Electrical Wholesaling’s editors are always looking for evidence that renewable energy sources are becoming more cost competitive with conventional power sources without the assistance of various federal, state and utility incentives. A recent report by Lazard Inc. seems to indicate that solar and wind – and particularly wind – are moving in that direction faster than we thought.
In his analysis of that report, John Hensley, AWEA’s senior director, research & analytics said in a AWEA (American Wind Energy Association) blog post that, “Both the wind and solar industries are driving down cost and improving technology performance, and the technologies are now in a better position to compete than ever before.
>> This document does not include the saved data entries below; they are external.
(** X16.  A seed address of the form [scheme://host:port] (scheme [http] or
    [https], no colon or slash in the host, no slash in the port) gives the
    host in both seed loops.  The command-line loop stores it: after the
    turn, the record under the seed's identity has the host as [ip] and the
    seed address as [rpc_url], whatever was stored there before.  The web
    loop computes the same host, its subscript [[1]] does not raise, and the
    turn ends normally; the record under the seed's identity has the host
    as [ip] when the identity was not registered before, and keeps the [ip]
    and [rpc_url] it had when it was ([add_node] then only updates). *)
Theorem seed_address_gives_host (scheme host port : string) :
  scheme = "http" ∨ scheme = "https" →
  no_char ":" host → no_char "/" host → no_char "/" port →
  (∀ seed_id moniker status dcl_version,
     n_ip (Cli.seed_node seed_id (seed_address scheme host port) moniker status dcl_version)
     = host) ∧
  Py.split_0 ":" <$> Py.split_1 "//" (seed_address scheme host port) = Some host ∧
  (∀ net moniker st,
     ∃ st', Web.seed_step net (seed_address scheme host port, moniker) st = Web.Ok st') ∧
  (∀ net (st : Cli.state) status moniker,
     query_status net (seed_address scheme host port) = Some status →
     Py.truthy (si_id status) = true →
     si_moniker status = Some moniker →
     ∃ st' n,
       Cli.seed_step net (seed_address scheme host port) st = Cli.Ok st' ∧
       Cli.discovered_peers st' !! Py.get_or "" (si_id status) = Some n ∧
       n_ip n = host ∧ n_rpc_url n = seed_address scheme host port) ∧
  (∀ net moniker (st : Web.state) status,
     query_status net (seed_address scheme host port) = Some status →
     Py.truthy (si_id status) = true →
     ∃ st' w,
       Web.seed_step net (seed_address scheme host port, moniker) st = Web.Ok st' ∧
       Web.nodes st' !! Py.get_or "" (si_id status) = Some w ∧
       match Web.nodes st !! Py.get_or "" (si_id status) with
       | None =>
           n_ip (Web.w_node w) = host ∧ n_rpc_url (Web.w_node w) = rpc_url_of host
       | Some w0 =>
           n_ip (Web.w_node w) = n_ip (Web.w_node w0) ∧
           n_rpc_url (Web.w_node w) = n_rpc_url (Web.w_node w0)
       end).
Proof.
  intros Hscheme Hcolon Hh Hp.
  destruct (web_seed_host scheme host port Hscheme Hcolon Hh Hp) as [Hcut Hhost].
  split; [intros; by apply cli_seed_host|].
  split; [by rewrite Hcut; simpl; rewrite Hhost|].
  split; [|split].
  - intros net moniker st. unfold Web.seed_step. simpl.
    destruct (query_status net _) as [status|]; [|eauto].
    destruct (Py.truthy (si_id status)); [|eauto].
    rewrite Hcut. eauto.
  - intros net st status moniker Hs Ht Hm. unfold Cli.seed_step.
    rewrite Hs, Ht, Hm. eexists _, _. split; [reflexivity|].
    split; [apply cli_discover_lookup; simpl; apply lookup_insert_eq|].
    split; [by apply cli_seed_host | done].
  - intros net moniker st status Hs Ht. unfold Web.seed_step. simpl.
    rewrite Hs, Ht, Hcut, Hhost.
    set (seed_id := Py.get_or "" (si_id status)).
    set (st1 := Web.add_node seed_id host 26656 moniker (si_version status) true
                  (query_abci_info net (seed_address scheme host port))
                  (si_height status) st).
    assert (∃ w1, Web.nodes st1 !! seed_id = Some w1 ∧
                  match Web.nodes st !! seed_id with
                  | None =>
                      n_ip (Web.w_node w1) = host ∧
                      n_rpc_url (Web.w_node w1) = rpc_url_of host
                  | Some w0 =>
                      n_ip (Web.w_node w1) = n_ip (Web.w_node w0) ∧
                      n_rpc_url (Web.w_node w1) = n_rpc_url (Web.w_node w0)
                  end) as (w1 & Hw1 & Hfields).
    { eexists. split; [apply web_add_node_lookup|].
      destruct (Web.nodes st !! seed_id) as [w0|]; simpl; [|done].
      destruct (merge_update_static true
                  (query_abci_info net (seed_address scheme host port))
                  (si_height status) (Web.w_node w0))
        as (_ & <- & _ & _ & _ & _ & _ & <-).
      done. }
    rewrite web_discover_script_ok.
    destruct (web_mutations_record
                (web_discover_script net seed_id (seed_address scheme host port) st1)
                st1 seed_id w1 Hw1)
      as (w2 & Hw2 & ((_ & Hip & _ & _ & _ & _ & _ & Hurl) & _) & _).
    eexists _, (Web.WNode (Web.w_node w2) true). split; [reflexivity|].
    split; [simpl; by rewrite lookup_alter_eq, Hw2|].
    simpl. rewrite <- Hip, <- Hurl. exact Hfields.
Qed.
In fact, according to Lazard, wind is the cheapest source of new power generation in many U.S. markets (regardless of incentives). Even more exciting, wind is quickly becoming competitive with existing conventional power plants, positioning it for continued growth in an era of relatively flat electricity demand.”
Hensley does say that wind energy’s cost competitiveness depends on the region of the U.S. “In areas where winds are strong and steady, wind is unambiguously the cheapest option for new power,” he writes. “Think of states like Texas, Oklahoma, Kansas, and up through the Dakotas. In these strong wind regions, Lazard pegs the levelized cost of energy (LCOE) for wind to be as low as $29 per megawatt hour (MWh) (see chart below). As you move to less windy places, the cost increases but wind remains competitive with other technologies.”
The Lazard report says that over the past nine years the cost to generate electricity from wind farms has decreased 69%. “The lowest cost MWh of wind energy generated in 2009 cost $101 to produce. Today, the same MWh costs $29. That is a $72 discount,” says Hensley. “If the industry can achieve the $20-$25/MWh price mark post-PTC, the economics will be even more compelling to use wind to supply more of America’s electricity moving forward."